Rheumatoid arthritis (RA) is the second most common form of arthritis and the most common inflammatory joint disorder in the UK, affecting more than 400,000 people with around 12,000 new cases diagnosed every year. The condition is chronic and degenerative, causing pain and swelling, stiffness and fatigue. The disorder affects females to males at a ratio of approximately 3:1 with an overall incidence of around 1 in 100. It is most commonly reported in people aged >40 years with most first diagnoses occurring at age <60 years and life expectancy may be reduced by up to 18 years. With such high prevalence, extensive work has been done to investigate causes, early diagnosis and treatments for RA, yet much about the disease remains elusive, no cure currently exists and treatment options are limited. Drug treatment and physiotherapy are first line approaches.
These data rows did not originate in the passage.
(** In the run above, the second version, 7, is not there when the flag is cleared: [Stop]
    returns if it comes (from 7 on), and does not if no more versions are made. *)
Theorem Stop_terminates_witness :
  let s := Stop_signal state_ex in let f := fun v l r => v + l + r in
  (forall k e' s', stopping f next_version version_there k (7, s) (e', s') ->
     (k <= measure s)%nat /\ ((forall i, process_ f version_there e' i s' = None) -> Stop_joined s' = true)) /\
  (forall k e' s', stopping f (fun _ _ => False) version_there k (5, s) (e', s') -> Stop_joined s' = false).
Proof.
  intros s f. split.
  - apply (Stop_terminates f next_version version_there 2 4 7 s [mk_query 5 1 2 2; mk_query 7 2 1 9]); [|reflexivity|].
    + unfold run. etrans; [exact run_ex_reaches|]. eapply rtc_l; [by apply step_env|].
      eapply rtc_l; [by apply step_env|]. eapply rtc_l; [apply step_stop|reflexivity].
    + intros e' q He Hq. assert (7 <= e') as Hle.
      { clear -He. remember 7 as v eqn:Ev. clear Ev. induction He as [v|v v1 v2 H _ IH]; [done|]. unfold next_version in H. lia. }
      unfold version_there. apply Z.leb_le. set_unfold. naive_solver lia.
  - apply (Stop_terminates f (fun _ _ => False) version_there 2 5 5 s [mk_query 5 1 2 2; mk_query 7 2 1 9]) with (i := 0%nat) (q := mk_query 7 2 1 9);
      [|reflexivity|reflexivity|].
    + unfold run. eapply rtc_l; [by apply (step_push _ _ _ true 5 2 2)|].
      eapply rtc_l; [by apply (step_push _ _ _ true 7 1 9)|].
      do 3 (eapply rtc_l; [by eapply (step_thread _ _ _ 1)|]).
      do 2 (eapply rtc_l; [by eapply (step_thread _ _ _ 0)|]).
      eapply rtc_l; [apply step_stop|]. reflexivity.
    + intros e' He. by inversion He as [|? ? ? []].
Defined.

(** [Stop] may return while accepted queries are still in the queue: a query
    pushed before [Stop] is called need not be answered, because a thread tests
    the flag before it looks at the queue. *)
Theorem Stop_loses_queries :
  exists s pushed, run (fun _ _ _ => 0) eq (fun _ _ => true) 1 tt tt s pushed /\ working_ s = false /\
    Stop_joined s = true /\ length pushed = 1%nat /\ queries_ s = pushed /\ results_ s = [[]].
Proof.
  eexists _, _. split_and!.
  - unfold run. eapply rtc_l; [by apply (step_push _ _ _ true 5 2 2)|].
    eapply rtc_l; [by apply step_stop|]. eapply rtc_l; [by eapply (step_thread _ _ _ 0)|]. reflexivity.
  - reflexivity.
  - reflexivity.
  - reflexivity.
  - reflexivity.
  - reflexivity.
Qed.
Non-steroidal anti-inflammatory drugs (NSAIDs) and disease-modifying antirheumatic drugs (DMARDs) are common treatments. Recent research for novel treatments has led to the introduction of biological antibodies, such as anti-tumour necrosis factor alpha (anti-TNF-α). Whilst significant impact has been made in alleviating symptoms, 50 % of RA sufferers prescribed with biological treatments discontinue the use after 2 years due to declining efficacy or adverse side effects. In untreatable cases, the last resort is joint replacement. It is advantageous in treating multifaceted disorders to utilise a multifaceted therapy and mesenchymal stem cells (MSC) infusion offers this potential. This chapter reviews the application of mesenchymal stem cells in the treatment of RA and current research perspectives. The advantages of MSC therapies are discussed alongside evaluation of optimum models for use in in vivo testing of novel treatments. Outcomes of both preclinical and the few clinical trials conducted to date are discussed to develop both the potential and future of stem cell therapy for autoimmune conditions such as RA.